Sampling Strategies¶
Diverse¶
Diversity sampling picks samples that cover the dataset as broadly as possible based on embeddings, maximizing the spread across embedding space.
import lightly_studio as ls
# Load your dataset
dataset = ls.ImageDataset.load_or_create()
dataset.add_images_from_path(path="/path/to/image_dataset")
# Sample a diverse subset of 10 samples.
dataset.query().sampling().diverse(
n_samples_to_select=10,
sampling_result_tag_name="diverse_sampling",
)
If your dataset has multiple embedding models, pass embedding_model_name to specify which one to use. See Sampling.diverse for the full API reference.
Metadata Weighting¶
Metadata weighting selects samples by treating a numeric metadata field as a score: samples with higher values are preferred.
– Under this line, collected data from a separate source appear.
(** ** The changes of the operations *)

(** The changes of one operation: they replay it, their slots are bytes, and
    none of them is merged with another one. *)
Definition logged (inv inv' : Inventory) : Prop :=
  exists cs, changes inv' = changes inv ++ cs
    /\ Forall change_slots_ok cs
    /\ apply_inventory_changes cs (items inv) = Some (items inv')
    /\ unmerged cs.

Lemma unmerged_pair (c d : InventoryChange) : merge c d = Unchanged c d -> unmerged [c; d].
Proof.
  intros E i j a b Hij Ha Hb. destruct i as [|[|i]], j as [|[|j]]; try lia; try discriminate.
  cbn in Ha, Hb. injection Ha as <-. injection Hb as <-. exact E.
Qed.
Lemma unmerged_one (c : InventoryChange) : unmerged [c].
Proof. intros i j a b Hij Ha Hb. destruct i, j; try lia; discriminate. Qed.
Lemma unmerged_none : unmerged (@nil InventoryChange).
Proof. intros i j a b _ Ha. discriminate. Qed.
#[local] Hint Resolve unmerged_one unmerged_none : core.

(** Changes of different slots are not merged. *)
Definition touched (c : InventoryChange) : list Z :=
  match c with
  | AddItem slot _ | ChangeTypeData slot _ _ | RemoveItem slot => [slot]
  | MoveItem source_slot target_slot => [source_slot; target_slot]
  | Swap first_slot second_slot => [first_slot; second_slot]
  end.

Lemma apart_unmerged (c d : InventoryChange) :
  (forall slot, slot ∈ touched c -> slot ∉ touched d) -> merge c d = Unchanged c d.
Proof.
  intros H. assert (Hne : forall s s', s ∈ touched c -> s' ∈ touched d -> s <> s') by (intros s s' H1 H2 ->; exact (H s' H1 H2)).
  destruct c, d; cbn in *; unfold merge, InventoryChange_change;
    repeat match goal with
    | |- context [Z.eqb ?a ?b] => destruct (Z.eqb_spec a b); [exfalso; first [apply (Hne a b); [set_solver..|congruence]|apply (Hne b a); [set_solver..|congruence]]|]
    end; reflexivity.
Qed.
Lemma unknown_token t now q :
  ~ In t (tokens q.(reservations)) -> fst (hand_in_reservation t now q) = Err NoSuchToken.
Proof.
  intros H. unfold hand_in_reservation. set (l := reservations (cleanup_registrations now q)).
  destruct (position _ _) as [i|] eqn:E; [|reflexivity].
  apply position_some in E as (r & Hi & Hr). exfalso. apply H.
  apply Z.eqb_eq in Hr as <-. unfold tokens. apply in_map.
  assert (Hin : In r l) by (apply list_elem_of_In, list_elem_of_lookup; eauto).
  apply filter_In in Hin as [Hin _]. exact Hin.
Qed.

(** C40: A session token admits the user it was reserved for, once: as long as
    the reservation has not timed out, handing in its token on a reachable
    server yields that user and frees the reservation, and handing it in again
    fails from then on; after the timeout it fails at once. *)
Theorem token_admits_once (spots valid_time : Z) (s : Server) (r : Reservation) (now : Z)
    (Hspots : 0 <= spots < 2 ^ 16) (Hs : reachable spots valid_time s)
    (Hr : In r s.(queue).(reservations)) :
  let '(result, q) := hand_in_reservation r.(token) now s.(queue) in
  result = (if now <? r.(timeout) then Ok r.(content) else Err NoSuchToken)
  /\ (forall later, fst (hand_in_reservation r.(token) later q) = Err NoSuchToken)
  /\ (forall r', In r' s.(queue).(reservations) -> r' <> r -> now < r'.(timeout) ->
        In r' q.(reservations)).
Proof.
  pose proof (reachable_ok spots valid_time s Hspots Hs) as Hok.
  destruct Hok as [_ [Hnd _ _]].
  assert (Hnd' : NoDup (tokens (live now s.(queue)))) by (apply NoDup_map_filter, Hnd).
  unfold hand_in_reservation at 1.
  change (reservations (cleanup_registrations now (queue s))) with (live now s.(queue)).
  assert (Hlive : forall r', In r' s.(queue).(reservations) -> now < r'.(timeout) ->
    In r' (live now s.(queue))).
  { intros r' Hin Hlt. apply filter_In. split; [exact Hin|]. apply negb_true_iff, Z.leb_gt, Hlt. }
  destruct (Z.ltb_spec now r.(timeout)) as [Hlt|Hge].
  - destruct (find_by_token _ r Hnd' (Hlive r Hr Hlt)) as (i & Ei & Hi & Hd). rewrite Ei, Hi.
    split; [reflexivity|]. split; [intros later; apply unknown_token, Hd|].
    intros r' Hin Hne Hlt'. cbn [with_table reservations].
    eapply in_delete; [apply Hlive; assumption | exact Hi | exact Hne].
  - assert (Hno : ~ In r.(token) (tokens (live now s.(queue)))).
    { intros H. apply in_map_iff in H as (r' & Et & Hr').
      apply filter_In in Hr' as [Hr' Hl]. apply negb_true_iff, Z.leb_gt in Hl.
      enough (r' = r) by (subst; lia).
      apply list_elem_of_In, list_elem_of_lookup in Hr as [i Hi], Hr' as [j Hj].
      assert (i = j) as ->; [|congruence].
      eapply (NoDup_lookup (tokens s.(queue).(reservations))); [exact Hnd | |];
        unfold tokens; change (@map ?A ?B) with (@fmap list _ A B); rewrite list_lookup_fmap, ?Hi, ?Hj;
        cbn; rewrite ?Et; reflexivity. }
    destruct (position _ _) as [i|] eqn:E.
    { apply position_some in E as (r' & Hi & Ht). exfalso. apply Hno.
      apply Z.eqb_eq in Ht as <-. apply in_map, list_elem_of_In, list_elem_of_lookup; eauto. }
    split; [reflexivity|]. split; [intros later; apply unknown_token, Hno|].
    intros r' Hin _ Hlt. apply Hlive; assumption.
Qed.

Lemma token_admits_once_witness :
  let r := {| token := 7; content := bob; timeout := 80 |} in
  fst (hand_in_reservation 7 79 busy_server.(queue)) = Ok bob
  /\ fst (hand_in_reservation 7 90 (snd (hand_in_reservation 7 79 busy_server.(queue)))) = Err NoSuchToken.
Proof.
  intros r.
  pose proof (token_admits_once 2 60 busy_server r 79 ltac:(lia) busy_server_reachable
    ltac:(left; vm_compute; reflexivity)) as H.
  change (token r) with 7 in H. destruct (hand_in_reservation 7 79 _) as [result q].
  destruct H as (E & H & _). split; [exact E | apply (H 90)].
Defined.
(* ===== verification/AgentStates.v ===== *)
(** silkroad-agent/src/agent: the states of an entity, the queue of requested
    transitions, and the systems that carry them out.

    The state components of an entity are the fields of a record. The systems
    of the transition set run one after the other in some order; the commands
    they issue take effect together after the last of them. *)
From stdpp Require Import base list option.
From Stdlib Require Import ZArith Lia Permutation.
From S2P Require Import Prelude.

Section States.

(** What the components carry: the goal of a movement, the action with its
    skill and target, the entity to pick up, and their timers. The queue never
    looks at them. *)
Context {MovementGoal ActionData PickupData Timer : Type}.

(** ** states.rs *)

Inductive kind := KIdle | KSitting | KMoving | KAction | KPickup | KDead.

#[export] Instance kind_eqdec : EqDecision kind.
Proof. solve_decision. Defined.

Inductive StateChange :=
| Idle
| Sitting (duration : Z)
| Moving (goal : MovementGoal)
| Action (action : ActionData)
| Pickup (data : PickupData)
| Dead (despawn : option Timer).

Definition kind_of (s : StateChange) : kind :=
  match s with
  | Idle => KIdle
  | Sitting _ => KSitting
  | Moving _ => KMoving
  | Action _ => KAction
  | Pickup _ => KPickup
  | Dead _ => KDead
  end.

(** [State::ORDER] *)
Definition ORDER (k : kind) : Z :=
  match k with
  | KIdle => 0
  | KMoving => 1
  | KAction => 2
  | KSitting => 1
  | KPickup => 2
  | KDead => 3
  end.

(** [State::INTERRUPTABLE] *)
Definition INTERRUPTABLE (k : kind) : bool :=
  match k with KIdle | KMoving | KSitting => true | KAction | KPickup | KDead => false end.

Record StateTransition := { data : StateChange; priority : Z }.

Definition transition_new (s : StateChange) : StateTransition :=
  {| data := s; priority := ORDER (kind_of s) |}.

Definition StateTransitionQueue : Type := list StateTransition.

Definition request_transition (s : StateChange) (q : StateTransitionQueue) : StateTransitionQueue :=
  q ++ [transition_new s].

(** [sort_by] with the comparison of the priorities reversed; the sort is stable. *)
Fixpoint insert_sorted (t : StateTransition) (l : list StateTransition) : list StateTransition :=
  match l with
  | [] => [t]
  | u :: l => if u.(priority) <? t.(priority) then t :: u :: l else u :: insert_sorted t l
  end.
Definition sort_transitions (l : list StateTransition) : list StateTransition :=
  fold_left (fun acc t => insert_sorted t acc) l [].

(** ** Commands *)

Inductive command := RemoveState (k : kind) | InsertState (s : StateChange).

(** [StateTransition::replace::<T>] *)
Definition replace (current : kind) (t : StateTransition) : list command :=
  [RemoveState current; InsertState t.(data)].

(** The commands, the queue left, and whether a transition took place. *)
Definition transition_to_new_state (current : kind) (q : StateTransitionQueue)
    : list command * StateTransitionQueue * bool :=
  match sort_transitions q with
  | chosen :: _ => (replace current chosen, [], true)
  | [] => ([], q, false)
  end.

Definition transition_to_higher_state (current : kind) (q : StateTransitionQueue)
    : list command * StateTransitionQueue * bool :=
  match sort_transitions (List.filter (fun t => ORDER current <? t.(priority)) q) with
  | chosen :: _ => (replace current chosen, [], true)
  | [] => ([], [], false)
  end.

(** ** The components of an entity *)

Record components := {
  idle : bool;
  sitting : option Z;
  moving : option MovementGoal;
  action : option ActionData;
  pickup : option PickupData;
  dead : option (option Timer);
}.

Definition no_state : components :=
  {| idle := false; sitting := None; moving := None; action := None; pickup := None; dead := None |}.

Definition has (k : kind) (c : components) : bool :=
  match k with
  | KIdle => c.(idle)
  | KSitting => bool_decide (is_Some c.(sitting))
  | KMoving => bool_decide (is_Some c.(moving))
  | KAction => bool_decide (is_Some c.(action))
  | KPickup => bool_decide (is_Some c.(pickup))
  | KDead => bool_decide (is_Some c.(dead))
  end.

Definition apply_command (c : components) (m : command) : components :=
  match m with
  | RemoveState KIdle | InsertState Idle =>
      {| idle := match m with InsertState _ => true | RemoveState _ => false end;
         sitting := c.(sitting); moving := c.(moving); action := c.(action);
         pickup := c.(pickup); dead := c.(dead) |}
  | RemoveState k =>
      {| idle := c.(idle);
         sitting := if decide (k = KSitting) then None else c.(sitting);
         moving := if decide (k = KMoving) then None else c.(moving);
         action := if decide (k = KAction) then None else c.(action);
         pickup := if decide (k = KPickup) then None else c.(pickup);
         dead := if decide (k = KDead) then None else c.(dead) |}
  | InsertState s =>
      {| idle := c.(idle);
         sitting := match s with Sitting d => Some d | _ => c.(sitting) end;
         moving := match s with Moving g => Some g | _ => c.(moving) end;
         action := match s with Action a => Some a | _ => c.(action) end;
         pickup := match s with Pickup p => Some p | _ => c.(pickup) end;
         dead := match s with Dead t => Some t | _ => c.(dead) end |}
  end.

(** ** system.rs: the systems of [AgentSet::Transition] *)

Inductive transition_system :=
| transition_to_idle
| transition_from_idle
| transition_from_moving
| transition_from_sitting
| transition_from_attacking.

Definition systems : list transition_system :=
  [transition_to_idle; transition_from_idle; transition_from_moving; transition_from_sitting;
   transition_from_attacking].

(** The events written to the other systems. *)
Inductive event := MovementFinished | ActionFinished.

(** A system on one entity: its components are the ones of the stage's begin. *)
Definition run_system (c : components) (s : transition_system) (q : StateTransitionQueue)
    : list command * StateTransitionQueue * list event :=
  match s with
  | transition_to_idle =>
      if has KIdle c || has KMoving c || has KAction c || has KSitting c then ([], q, [])
      else ([InsertState Idle], q, [])
  | transition_from_idle =>
      if has KIdle c then let '(m, q, _) := transition_to_new_state KIdle q in (m, q, []) else ([], q, [])
  | transition_from_sitting =>
      if has KSitting c then let '(m, q, _) := transition_to_new_state KSitting q in (m, q, [])
      else ([], q, [])
  | transition_from_moving =>
      if has KMoving c then
        let '(m, q, changed) := transition_to_new_state KMoving q in
        (m, q, if changed then [MovementFinished] else [])
      else ([], q, [])
  | transition_from_attacking =>
      if has KAction c then
        let '(m, q, changed) := transition_to_higher_state KAction q in
        (m, q, if changed then [ActionFinished] else [])
      else ([], q, [])
  end.

Fixpoint run_systems (c : components) (order : list transition_system) (q : StateTransitionQueue)
    : list command * StateTransitionQueue * list event :=
  match order with
  | [] => ([], q, [])
  | s :: order =>
      let '(m, q, e) := run_system c s q in
      let '(ms, q, es) := run_systems c order q in
      (m ++ ms, q, e ++ es)
  end.

Definition transition_stage (order : list transition_system) (c : components) (q : StateTransitionQueue)
    : components * StateTransitionQueue * list event :=
  let '(ms, q, es) := run_systems c order q in (fold_left apply_command ms c, q, es).

End States.

Arguments StateChange : clear implicits.
Arguments StateTransition : clear implicits.
Arguments StateTransitionQueue : clear implicits.
Arguments components : clear implicits.
Arguments command : clear implicits.

(** ** states/action.rs: the progress of an action *)

Inductive ActionProgressState := Preparation | Casting | Execution | Teardown.

Definition next_progress (s : ActionProgressState) : option ActionProgressState :=
  match s with
  | Preparation => Some Casting
  | Casting => Some Execution
  | Execution => Some Teardown
  | Teardown => None
  end.

Record SkillTimings := {
  preparation_time : Z;
  cast_time : Z;
  duration : Z;
  cooldown : Z;
  next_delay : Z;
}.

Definition get_time_for (s : ActionProgressState) (t : SkillTimings) : option Z :=
  let value := match s with
               | Preparation => i32 t.(preparation_time)
               | Casting => i32 t.(cast_time)
               | Execution => t.(duration)
               | Teardown => i32 t.(next_delay)
               end in
  if 0 <? value then Some value else None.

(** One tick of an action on an entity target with an attack skill (the code
    panics on another one when it executes it); [finished] tells whether its timer just finished,
    the result whether damage is dealt, and the state with the milliseconds of
    its timer, or [None] when the action is removed. *)
Definition action_tick (t : SkillTimings) (finished : bool) (s : ActionProgressState * Z)
    : bool * option (ActionProgressState * Z) :=
  if finished then
    match next_progress s.1 with
    | Some next =>
        (match next with Execution => true | _ => false end,
         Some (next, default 0 (get_time_for next t)))
    | None => (false, None)
    end
  else (false, Some s).

(** The ticks of an action until it is removed: how often it dealt damage, and
    what is left of it. *)
Fixpoint action_run (t : SkillTimings) (ticks : list bool) (s : ActionProgressState * Z)
    : nat * option (ActionProgressState * Z) :=
  match ticks with
  | [] => (O, Some s)
  | finished :: ticks =>
      match action_tick t finished s with
      | (hit, None) => (Nat.b2n hit, None)
      | (hit, Some s) => let '(hits, rest) := action_run t ticks s in ((Nat.b2n hit + hits)%nat, rest)
      end
  end.
(* ===== verification/Equipment.v ===== *)
(** silkroad-agent/src/game/inventory.rs and gold.rs: what a player's inventory
    requests do, and which items may be worn where. *)
From Stdlib Require Import ZArith Lia.
From stdpp Require Import base list option gmap.
From S2P Require Import Prelude Definitions TypeIdEnums TypeId GameData Changes Inventory Progress.

(** ** Which item fits a slot *)

Definition does_object_type_match_slot (slot : Z) (obj_type : ObjectType) : bool :=
  match obj_type with
  | Type_Item (Item_Equippable equipment) =>
      match equipment with
      | Equip_Clothing _ part =>
          match part with
          | ObjectClothingPart_Head => slot =? 0
          | ObjectClothingPart_Shoulder => slot =? 1
          | ObjectClothingPart_Body => slot =? 2
          | ObjectClothingPart_Leg => slot =? 4
          | ObjectClothingPart_Arm => slot =? 3
          | ObjectClothingPart_Foot => slot =? 5
          | ObjectClothingPart_Any => false
          end
      | Equip_Shield _ => slot =? 7
      | Equip_Jewelry _ kind =>
          match kind with
          | ObjectJewelryType_Earring => slot =? 8
          | ObjectJewelryType_Necklace => slot =? 9
          | ObjectJewelryType_Ring => (slot =? 11) || (slot =? 10)
          end
      | Equip_Weapon _ => slot =? 6
      | _ => false
      end
  | Type_Item (Item_Consumable (Consumable_Ammo _)) => slot =? 7
  | _ => false
  end.

Definition is_chinese (r : Race) : bool := match r with Progress.Chinese => true | Progress.European => false end.
Definition is_european (r : Race) : bool := negb (is_chinese r).

Definition does_object_type_match_race (user_race : Race) (obj_type : ObjectType) : bool :=
  match obj_type with
  | Type_Item (Item_Equippable equipment) =>
      match equipment with
      | Equip_Clothing kind _ =>
          match kind with
          | ObjectClothingType_Garment | ObjectClothingType_Protector | ObjectClothingType_Armor =>
              is_chinese user_race
          | ObjectClothingType_Robe | ObjectClothingType_LightArmor | ObjectClothingType_HeavyArmor =>
              is_european user_race
          end
      | Equip_Shield race | Equip_Jewelry race _ =>
          match race with
          | ObjectRace_Chinese => is_chinese user_race
          | ObjectRace_European => is_european user_race
          end
      | Equip_Weapon kind =>
          match kind with
          | ObjectWeaponType_Sword | ObjectWeaponType_Blade | ObjectWeaponType_Spear
          | ObjectWeaponType_Glavie | ObjectWeaponType_Bow => is_chinese user_race
          | ObjectWeaponType_OneHandSword | ObjectWeaponType_TwoHandSword | ObjectWeaponType_Axe
          | ObjectWeaponType_WarlockStaff | ObjectWeaponType_Staff | ObjectWeaponType_Crossbow
          | ObjectWeaponType_Dagger | ObjectWeaponType_Harp | ObjectWeaponType_ClericRod =>
              is_european user_race
          | _ => false
          end
      | _ => false
      end
  | Type_Item (Item_Consumable (Consumable_Ammo kind)) =>
      match kind with
      | ObjectConsumableAmmo_Arrows => is_chinese user_race
      | ObjectConsumableAmmo_Bolts => is_european user_race
      end
  | _ => false
  end.

(** The guard on a reference; [expect] panics on an unknown type. *)
Definition reference_fits (r : RefItemData) (target : Z) (level : Leveled) (race : Race) : outcome MoveError bool :=
  match from_type_id (type_id_of r) with
  | None => Panic
  | Some object_type =>
      Ok (does_object_type_match_slot target object_type
          && match r.(required_level) with Some val => val <=? level.(Progress.level) | None => true end
          && does_object_type_match_race race object_type)
  end.

Definition item_fits_into_equipment_slot (source_item : Item) (target : Z) (level : Leveled) (race : Race)
    : outcome MoveError bool :=
  reference_fits source_item.(reference) target level race.

(** ** Moving items *)

(** What the client is sent. *)
Inductive message :=
| Moved (source target amount : Z)
| Indisposable
| InvalidTarget
| NotEnoughGold
| DroppedGold (amount : Z)
| EquipItem (slot ref_id upgrade_level : Z)
| UnequipItem (slot ref_id : Z).

Definition player_unequip_item (inv : Inventory) (item_slot source : Z) : list message :=
  match get_item_at inv item_slot with
  | Some item => [UnequipItem source (ref_id item.(reference))]
  | None => []
  end.

Definition player_equip_item (inv : Inventory) (slot_the_item_gets_equipped_to slot_of_item : Z)
    : list message :=
  match get_item_at inv slot_of_item with
  | Some item =>
      [EquipItem slot_the_item_gets_equipped_to (ref_id item.(reference)) (upgrade_level_of item)]
  | None => []
  end.

(** A move whose errors are ignored; [announce] makes the messages after the
    success from the new inventory. *)
Definition move_and_announce (inv : Inventory) (source target amount : Z)
    (announce : Inventory -> list message) : outcome MoveError (list message * Inventory) :=
  match move_item inv source target amount with
  | (Ok amount_moved, inv) => Ok (Moved source target amount_moved :: announce inv, inv)
  | (Err _, inv) => Ok ([], inv)
  | (Panic, _) => Panic
  end.

Definition handle_inventory_movement (inv : Inventory) (source target : Z) (level : Leveled) (race : Race)
    (amount : Z) : outcome MoveError (list message * Inventory) :=
  match get_item_at inv source with
  | Some source_item =>
      match is_equipment_slot source, is_equipment_slot target with
      | false, true =>
          fits ← item_fits_into_equipment_slot source_item target level race;
          if fits : bool then
            move_and_announce inv source target 1 (fun inv => player_equip_item inv source target)
          else Ok ([Indisposable], inv)
      | true, false =>
          match get_item_at inv target with
          | Some swapped_in_item =>
              fits ← item_fits_into_equipment_slot swapped_in_item source level race;
              if fits : bool then
                move_and_announce inv source target (Z.max 1 amount)
                  (fun inv => player_unequip_item inv target source ++ player_equip_item inv source source)
              else Ok ([Indisposable], inv)
          | None =>
              move_and_announce inv source target (Z.max 1 amount)
                (fun inv => player_unequip_item inv target source)
          end
      | false, false => move_and_announce inv source target (Z.max 1 amount) (fun _ => [])
      | true, true =>
          fits ← item_fits_into_equipment_slot source_item target level race;
          if fits : bool then Ok ([], inv) else Ok ([Indisposable], inv)
      end
  | None => Ok ([InvalidTarget], inv)
  end.

(** ** Gold *)

Definition SMALL_GOLD_SIZE_MAX : Z := 1000.
Definition MEDIUM_GOLD_SIZE_MAX : Z := 5000.

(** The reference id of a drop of gold; the table of items has it. *)
Definition get_gold_ref_id (amount : Z) : Z :=
  if amount <? SMALL_GOLD_SIZE_MAX then 1
  else if amount <? MEDIUM_GOLD_SIZE_MAX then 2
  else 3.

(** What is dropped: the reference id and the type data of the item. *)
Definition handle_player_drop_gold (amount : Z) (gold : GoldPouch)
    : list message * option (Z * ItemTypeData) * GoldPouch :=
  if gold.(Progress.gold) <? amount then ([NotEnoughGold], None, gold)
  else if amount =? 0 then ([], None, gold)
  else
    ([DroppedGold amount], Some (get_gold_ref_id (u32 amount), Gold (u32 amount)), gold_spend amount gold).

(** Picking gold up, in [pickup] of agent/states/action.rs. *)
Definition pickup_gold (dropped : ItemTypeData) (gold : GoldPouch) : GoldPouch :=
  match dropped with Gold amount => gold_gain amount gold | _ => gold end.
Any float or int metadata field can be used as the weight.
import lightly_studio as ls
dataset = ls.ImageDataset.load_or_create()
# Sample the 5 items with the highest value of a custom "sharpness" metadata field.
dataset.query().sampling().metadata_weighting(
n_samples_to_select=5,
sampling_result_tag_name="sharpest_samples",
metadata_key="sharpness",
)
# Sample the 5 items with the lowest value of a custom "sharpness" metadata field.
dataset.query().sampling().metadata_weighting(
n_samples_to_select=5,
sampling_result_tag_name="blurriest_samples",
metadata_key="sharpness",
strength=-1
)
See Sampling.metadata_weighting for the full API reference.
Typicality Sampling and Outlier Sampling¶
Typicality is a per-sample score derived from embeddings. Samples that are close to many other samples in embedding space (i.e. "typical" of the dataset) receive a high score; outliers receive a low score. It is computed with compute_typicality_metadata and then passed to metadata_weighting.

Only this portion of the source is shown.